Probable Original Owner: Mary C.F. Hall-Wood
Year Built: 1888
This simple, one-story, Italianate-style cottage with drought-resistant landscaping blends well into the friendly, mixed residential district near Santa Barbara High School, where Italian stone pine trees form a canopy over the street.
In 1867 the City of Santa Barbara sold Lot 13 in Block 121 to laborer Martin Feliz. Sometime during the next 17 years, the property was bought by A.B. Williams, secretary and manager of the gas and electric light works. Williams then sold it in 1885 to real estate and fire insurance agent Clio L. Lloyd and his wife. It was either the Lloyds or the new owner, Mary C. F. Hall-Wood, an editor for Santa Barbara’s Daily Independent (which was in publication 1883-1901), who built the cottage in 1888. Records from the Santa Barbara County Assessor’s Office in 1888 indicate that Hall-Wood lived in the home and that the total cash value of all improved property on Lot 13 was $1,900. Upon her death in 1900, the home was acquired by Alfred C. Hall, proprietor of the Santa Barbara Electrical Works.

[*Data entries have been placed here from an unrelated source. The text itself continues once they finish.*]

Lemma dropped_inv c pc seq :
  base c -> pcOk c pc -> seq ∈ map fst (pend c) ->
  base (withQueue c (withPending (jm_delete seq (pend c)) (next c) (c_queue c))) ∧
  pcOk (withQueue c (withPending (jm_delete seq (pend c)) (next c) (c_queue c))) pc.
Proof.
  intros Hb Hpc ([k p] & -> & Hin)%list_elem_of_fmap. pose proof (pending_listed c k p Hb Hin) as Hl. split.
  - apply base_pending; cbn [withPending q_accepted q_listed q_stopped q_nextSeq q_pending]; try done.
    + by apply jm_delete_sorted, (iv_ascending _ Hb).
    + intros k' p' [? _]%jm_delete_member. by left.
  - apply pcOk_pending; cbn [withPending q_accepted q_pending]; try done.
    + intros _ ->. done.
    + intros k' (p' & -> & [? _]%jm_delete_member)%list_elem_of_fmap. left. apply list_elem_of_fmap. by exists p'.
Qed.

(** The queue after a write that was stored. *)
Definition storedQueue (seq : nat) (entry : AppOutboxEntry) (q : Acceptance) : Acceptance :=
  withPending (jm_delete seq (q_pending q)) (q_nextSeq q) (withAccepted (<[seq := entry]> (q_accepted q)) q).

Lemma stored_inv c pc seq call entry :
  base c -> pcOk c pc -> jm_get seq (pend c) = Some (call, entry) ->
  base (withTrace (withStore c (storedQueue seq entry (c_queue c)) (<[seq := entry]> (c_durable c))) (Accepted entry)) ∧
  pcOk (withTrace (withStore c (storedQueue seq entry (c_queue c)) (<[seq := entry]> (c_durable c))) (Accepted entry)) pc.
Proof.
  intros Hb Hpc Hget%jm_get_elem. pose proof (pending_listed _ _ _ Hb Hget) as Hl.
  destruct (iv_pending _ Hb _ _ Hget) as (Hseq & Hnext & Hnone). cbn [snd] in Hseq.
  assert (c_durable c !! seq = None) as Hnodur.
  { pose proof (iv_same _ Hb Hl seq) as Hs. rewrite Hnone in Hs. by destruct (c_durable c !! seq). }
  assert (∀ k e, acc c !! k = Some e -> <[seq:=entry]> (acc c) !! k = Some e) as Hacc.
  { intros k e Hk. rewrite lookup_insert_ne; [done|]. intros ->. by rewrite Hnone in Hk. }
  assert (∀ k, is_Some (acc c !! k) -> is_Some (<[seq:=entry]> (acc c) !! k)) as Hsome
    by (intros k [e He]; exists e; by apply Hacc).
  assert (∀ k, k ∈ map fst (jm_delete seq (pend c)) -> k ∈ map fst (pend c)) as Hpend
    by (intros k; rewrite jm_delete_keys, list_elem_of_filter; naive_solver).
  assert (seq ∈ map fst (pend c)) as Hinp by (apply list_elem_of_fmap; by exists (seq, (call, entry))).
  assert (∀ k what, kept c k what -> kept (withTrace (withStore c (storedQueue seq entry (c_queue c))
    (<[seq := entry]> (c_durable c))) (Accepted entry)) k what) as Hkept.
  { intros k what. apply kept_more; cbn [withTrace withStore c_durable c_trace]; [|set_solver].
    intros d Hd. exists d. split; [|done]. rewrite lookup_insert_ne; [done|]. intros ->. by rewrite Hnodur in Hd. }
  split.
  - rebase Hb; cbn [storedQueue withPending withAccepted q_accepted q_pending q_listed q_nextSeq q_stopped].
    + intros k e [[<- <-]|[Hne Hk]]%lookup_insert_Some; [done|by apply iv_keys0].
    + intros k p [Hin Hne]%jm_delete_member. destruct (iv_pending0 k p Hin) as (? & ? & ?).
      split_and!; [done|done|]. cbn [fst] in Hne. by rewrite lookup_insert_ne.
    + by apply jm_delete_sorted.
    + intros Hf. by rewrite Hl in Hf.
    + intros _ k. destruct (decide (k = seq)) as [->|Hne]; [by rewrite !lookup_insert_eq|].
      rewrite !lookup_insert_ne by done. by apply iv_same0.
    + intros k e [[<- <-]|[Hne Hk]]%lookup_insert_Some; [done|by apply iv_durable0].
    + intros s p Hin. destruct (iv_publications0 s p Hin) as (? & ? & ?). split_and!; [by apply Hsome|done|set_solver].
    + intros s Hin. destruct (iv_proven0 s Hin). split; [by apply Hsome|by apply evidence_app].
    + intros s e [Hin|]%in_snoc; [|done]. destruct (iv_submitted0 s e Hin) as (? & ? & Hs).
      split_and!; [done|done|]. intros s0 Hlt. destruct (Hs s0 Hlt) as [Hnp Hset]. split; [naive_solver|].
      intros [e0 [[<- _]|[_ Hk]]%lookup_insert_Some]; [by destruct (Hnp Hinp)|]. apply Hset. by exists e0.
    + intros s e f n [Hin|]%in_snoc; [|done]. destruct (iv_acknowledged0 s e f n Hin) as (? & Hnp & Hset).
      split_and!; [done|naive_solver|]. intros [e0 [[<- _]|[_ Hk]]%lookup_insert_Some]; [by destruct (Hnp Hinp)|].
      apply Hset. by exists e0.
    + by apply permittedTrace_snoc.
    + intros e [Hin|[= ->]]%in_snoc; [apply Hkept; by apply iv_accepted0|].
      left. exists entry. rewrite Hseq. by rewrite lookup_insert_eq.
    + intros k e Hk. apply Hkept. by apply iv_inventory0.
  - assert (∀ x, queued c x -> queued (withTrace (withStore c (storedQueue seq entry (c_queue c))
      (<[seq := entry]> (c_durable c))) (Accepted entry)) x) as Hq
      by (intros x (a & Ha & Hca); exists a; split; [by apply Hacc|done]).
    assert (∀ rest, Forall (queued c) rest -> Forall (queued (withTrace (withStore c (storedQueue seq entry (c_queue c))
      (<[seq := entry]> (c_durable c))) (Accepted entry))) rest) as Hrest by (intros rest Hr; by eapply Forall_impl).
    assert (∀ x, turn c x -> turn (withTrace (withStore c (storedQueue seq entry (c_queue c))
      (<[seq := entry]> (c_durable c))) (Accepted entry)) x) as Hturn.
    { intros x (Hx & Hp & Hs). split_and!; [by apply Hq| |].
      - intros k Hk. apply Hp. by apply Hpend.
      - intros s e [Hin|]%in_snoc; [by apply Hs|done]. }
    destruct pc; cbn [pcOk] in *; try done.
    + destruct Hpc as (Hp & _). rewrite Hp in Hinp. by apply elem_of_nil in Hinp.
    + destruct Hpc; auto.
    + destruct Hpc; auto.
    + destruct Hpc as (? & ? & ? & ?). auto.
    + destruct Hpc as (? & ? & ? & ?). auto.
    + destruct Hpc as (? & ? & ? & ?). auto.
Qed.
(* ===== verification/AppLane.v ===== *)
(** * The app lane

    packages/rpc/src/app-lane.ts: the buffer of a segment's retained application frames, the durable read
    position over it, and the workers that hand opened frames to the host. Everything that touches the
    buffer runs under the lane's own mutex, so one such task is one function here; what the code does
    outside the mutex (a push noted, the segment reset, a worker's turn between two awaits) is a function
    of its own, and [laneStep] interleaves them. Every call that can fail or answer (the hub, the cursor
    store, the pending store, a host handler) asks an oracle with the number of calls made so far. The
    pulls of the protocols share nothing, so the concurrent [loadOne]s run one after the other. *)

From S2P Require Import Prelude HubProtocol Codecs LedgerHead Classify Topics.

(** ** Data *)

Inductive Sealed :=
  | SealedBytes (b : bytes)
  | PendingID (id : string)
  | Done.

Record AppFrame := mkAppFrame { af_position : string; af_sealed : Sealed }.

Record AppCursor := mkAppCursor {
  ac_topicID : string;
  ac_position : option string;
  ac_fetched : option string;
}.

Record AppFrameRef := mkRef {
  fr_id : string;
  fr_topicID : string;
  fr_protocol : string;
  fr_segment : Z;
  fr_position : string;
}.

Record PendingAppFrame := mkPending { pf_frame : AppFrameRef; pf_payload : bytes; pf_senderDID : string }.

Inductive StallReason := UnknownProtocol | FutureEpoch.

(** A stall notice without its error, and the notice that ends it. *)
Record AppDelivery := mkDelivery {
  ad_groupID : string;
  ad_protocol : string;
  ad_topicID : string;
  ad_position : string;
  ad_reason : option StallReason;
}.

Inductive Notice := NoticeStalled (event : AppDelivery) | NoticeResumed (event : AppDelivery).

(** protocol.ts: a procedure's [type] and [retain]. *)
Record Procedure := mkProcedure { pd_type : string; pd_retain : option string }.

Inductive Retention := RetainLog | RetainEphemeral.

Definition retentionOf (protocol : list (string * Procedure)) (procedureName : string) : Retention :=
  match jm_get procedureName protocol with
  | Some procedure =>
    if bool_decide (pd_type procedure = "event") && bool_decide (pd_retain procedure = Some "log")
    then RetainLog else RetainEphemeral
  | None => RetainEphemeral
  end.

(** What [crypto.unwrap] settles as; the two errors the lane recognises, and any other. *)
Inductive UnwrapOutcome :=
  | Opened (payload : bytes) (senderDID : string)
  | FrameAhead (frameEpoch : Z)
  | StorageError
  | Unopenable.
Lemma respects_drainFrame name topicID position sealed : respects (drainFrame name topicID position sealed).
Proof.
  assert (∀ l, wcalm l (resumeBlocked topicID position l)) as Hresume
    by (intros l; apply wcalm_quiet, quiet_resumeBlocked).
  assert (∀ r, respects (op_bind unit (Sealed * option LaneFailure)%type (fun _ => op_ret _ r) (modify (resumeBlocked topicID position)))) as Hdead.
  { intros r. apply respects_bind; [by apply respects_modify|auto with lane]. }
  intros l. unfold drainFrame. case_bool_decide; [apply Hdead|]. destruct (durable && _); [apply Hdead|].
  unfold mbind, op_bind at 1, gets. cbn beta iota. unfold op_bind at 1, openFrame.
  destruct (encodeAppAAD _ _ _) as [aad|e]; [|apply Hdead].
  destruct (unwrap _ _ _ _) as [handle outcome]. cbn beta iota.
  set (l1 := record _ _). assert (wcalm l l1) as Hl1.
  { apply wcalm_quiet. etrans; [|apply quiet_record]. by repeat split. }
  assert (Unwrapped topicID position sealed outcome ∈ l_trace l1) as Hunw by (cbn; set_solver).
  clearbody l1. etrans; [exact Hl1|]. destruct outcome as [payload sender|ahead| |].
  - destruct durable.
    + split; [done..|]. cbn. intros r [Hr|Hr]%elem_of_app; [by left|right].
      apply list_elem_of_singleton in Hr as ->. right. eauto.
    + apply respects_bind; [by apply respects_modify|]. intros _. apply respects_bind; [|auto with lane].
      intros l2. destruct (handOver_spec name topicID position payload sender l2) as [Hcalm _].
      unfold failureOf. assert (quiet l2 (handOver name payload sender l2).1) as Hq.
      { split; [done|..]; unfold handOver; repeat case_match; done. }
      destruct (handOver name payload sender l2) as [l3 []]; by apply wcalm_quiet.
  - apply respects_bind; [|auto with lane]. destruct durable; [|auto with lane]. apply respects_modify.
    intros l2. apply wcalm_quiet, quiet_reportBlocked.
  - destruct durable; [|apply Hdead]. apply respects_bind; [|auto with lane]. apply respects_modify.
    intros l2. apply wcalm_quiet, quiet_reportBlocked.
  - apply Hdead.
Qed.

Lemma respects_drainFrames name topicID todo : ∀ before, respects (drainFrames name topicID before todo).
Proof.
  induction todo as [|f rest IH]; intros before; [apply respects_ret|]. cbn [drainFrames].
  destruct (af_sealed f); [|apply IH..]. apply respects_bind; [apply respects_drainFrame|]. intros [sealed' e].
  apply respects_bind; [apply respects_modify; intros l; by split; auto|]. intros _. cbn.
  destruct e; [apply respects_throw|apply IH].
Qed.

Lemma respects_drainOne name : respects (drainOne name).
Proof.
  apply respects_bind; [auto with lane|]. intros cursor. apply respects_bind; [auto with lane|]. intros frames.
  destruct cursor; [|auto with lane]. destruct (_ || _); [auto with lane|].
  apply respects_bind; [apply respects_drainFrames|]. intros _. apply respects_advanceCursor.
Qed.

Lemma respects_drain : respects drain.
Proof.
  apply respects_bind; [apply respects_loadAll|]. intros _. apply respects_bind; [auto with lane|]. intros names.
  by apply (respects_names drainOne); [apply respects_drainOne|..].
Qed.

Lemma respects_syncTask : respects syncTask.
Proof.
  apply respects_bind; [apply respects_modify; intros l; by split; auto|]. intros _.
  apply respects_bind; [apply respects_loadAll|]. intros _. apply respects_bind; [auto with lane|]. intros names.
  by apply (respects_names advanceCursor); [apply respects_advanceCursor|..].
Qed.
(** The same lane when every payload is the JSON [null] and nothing is kept pending. *)
Definition nullEnv : LaneEnv unit nat := {|
  unwrap h sealed aad ref := (h, Opened sealed "bob");
  frameEpoch _ := Some 1%Z;
  frameAAD _ := None;
  fetchTopic n topicID after limit := Some (tl_fetch after (Some limit) log);
  succeeds _ := true;
  parseMessage _ := NullMessage;
  emptyData := 0;
  fromUTF s := utf8 s;
  toUTF b := Some (String.string_of_list_byte b);
  sha256 b := b;
  toB64U _ := "T";
  hkdf secret salt info n := [];
  isWellFormed _ := true;
  normalizeDID did := did;
  localDID := "me";
  protocols := [("chat", [("say", mkProcedure "event" (Some "log"))])];
  eventHandlers := {["chat"]};
  groupID := Some "G";
  durable := false;
  hasCursorStore := true;
  hasOnPruned := true;
  hasOnStalled := true;
  hasOnResumed := true;
  le_fuel := 2;
|}.

Definition start : Lane := createAppLane (H := unit) (D := nat) (mkAnchor [] 0) ∅ tt.
Definition drained : Lane (H := unit) (D := nat) := laneRun start [Deliver].

Definition recordAt (id position : string) (payload : bytes) : PendingAppFrame :=
  mkPending (mkRef id "T" "chat" 0 position) payload "bob".
Definition records : list PendingAppFrame := [recordAt "a" "1" [Byte.x01]; recordAt "b" "2" [Byte.x02]].

Lemma drained_queue : queueOk "chat" drained.
Proof.
  assert (l_pendingRecords drained = records) as Hp by (vm_compute; reflexivity).
  assert (orderedRecords "chat" drained = records) as Ho by (vm_compute; reflexivity).
  assert (∀ r, r ∈ records -> r = recordAt "a" "1" [Byte.x01] ∨ r = recordAt "b" "2" [Byte.x02]) as Hr.
  { intros r [->|[->|Hr%elem_of_nil]%elem_of_cons]%elem_of_cons; auto. done. }
  split; rewrite ?Hp, ?Ho.
  - unfold records. repeat constructor; [|by intros ?%elem_of_nil]. intros Hin%list_elem_of_singleton. discriminate.
  - by intros r r' [-> | ->]%Hr [-> | ->]%Hr.
  - intros r r' [-> | ->]%Hr [-> | ->]%Hr; try done; intros [Hlt|[_ Hle]] [Hlt'|[_ Hle']]; vm_compute in *; discriminate.
  - intros r [-> | ->]%Hr; vm_compute; reflexivity.
Qed.
End LiveDemo.
Lemma frugal_write (f : Mux -> Mux) : (∀ m, sublist (briefs (f m)) (briefs m)) -> frugal (fun m => (f m, [])).
Proof. intros Hf. apply frugal_keys. intros m. split; [by intros s ?%elem_of_nil|apply Hf]. Qed.

Lemma frugal_still act : still act -> frugal act.
Proof.
  intros Hs. apply frugal_keys. intros m. split; [intros s; apply mute_no_ack, Hs|].
  unfold briefs. generalize (still_claims _ Hs m). by intros [= -> _ _ _].
Qed.

Lemma briefs_map f (p : list Entry) : (∀ se, brief (f se) = brief se) -> map brief (map f p) = map brief p.
Proof. intros Hf. rewrite map_map. by apply map_ext. Qed.

Lemma frugal_alter_entry i f :
  (∀ e, position (f e) = position e ∧ claimedAt (f e) = claimedAt e) -> frugal (alter_entry i f).
Proof.
  intros Hf. apply frugal_write. intros m. unfold briefs. cbn. rewrite briefs_map; [done|].
  intros [s e]. case_decide; [|done]. unfold brief. cbn. by destruct (Hf e) as [-> ->].
Qed.

(** Replacing a present entry's holders. *)
Lemma briefs_jm_set s e h (p : list Entry) :
  NoDup (map fst p) -> jm_get s p = Some e -> map brief (jm_set s (with_holders h e) p) = map brief p.
Proof.
  intros Hnd He. unfold jm_set, jm_has. rewrite He, map_map. apply map_ext_in. intros [s' e'] Hin.
  case_decide as Hk; [|done]. cbn in Hk. subst s'.
  apply list_elem_of_In, (jm_get_Some _ _ _ Hnd) in Hin. assert (e' = e) as -> by congruence. done.
Qed.

Lemma frugal_releaseClaim s h : frugal (releaseClaim s h).
Proof.
  intros m [Hnd Hp]. rewrite briefs_keys in Hnd. unfold releaseClaim.
  destruct (jm_get s (pending m)) as [e|] eqn:E; [|split; [done|]; intros s'; cbn; lia].
  assert (position e = s) as Hpos.
  { apply (Hp (brief (s, e))). by apply list_elem_of_fmap_2, jm_get_elem. }
  case_decide; cbn [ackUpstream emit skip fst snd]; (split; [|intros s']).
  - apply fmap_sublist, sublist_filter.
  - unfold claimed, jm_has. cbn [pending set_pending]. rewrite jm_get_delete, Hpos.
    destruct (decide (s' = s)) as [->|Hne].
    + rewrite E. unfold acks. rewrite filter_cons_True by by apply bool_decide_eq_true. done.
    + rewrite acks_none; [lia|]. by intros [= ->]%list_elem_of_singleton.
  - unfold briefs. cbn. by rewrite briefs_jm_set.
  - rewrite acks_none by by apply not_elem_of_nil. apply claimed_le. intros k. cbn [pending set_pending].
    rewrite jm_set_keys_present; [done|]. apply jm_has_elem. unfold jm_has. by rewrite E.
Qed.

It is challenging to verify ownership between 1900 (Hall) and 1961 (Anna Raich), as the county title records have missing gaps. However, city directories during the time span indicate a variety of people residing at the property, and it is speculated the home was used as a rental during this 61-year period. One of the occupants during this time was Calvin Long, who operated his tool-sharpening business from the site.
In 1975, ownership changed hands from Raich to Emma Hubbard. The following year, 1976, it was acquired by Edwin Quackenbush, yet within a few months, it was purchased by Chester and Margaret Lockhart of Santa Ana, whose plans were to use the home as a rental until they retired. Margaret Lockhart’s estate sold the property in January 2006 to Joseph Laranetta for $849,000. Nearly three years later, in December 2008, the present owners acquired the home for $755,000 from CitiMortgage, Inc. Although the residence has had various owners in its 128-year history, it has not had any significant alterations.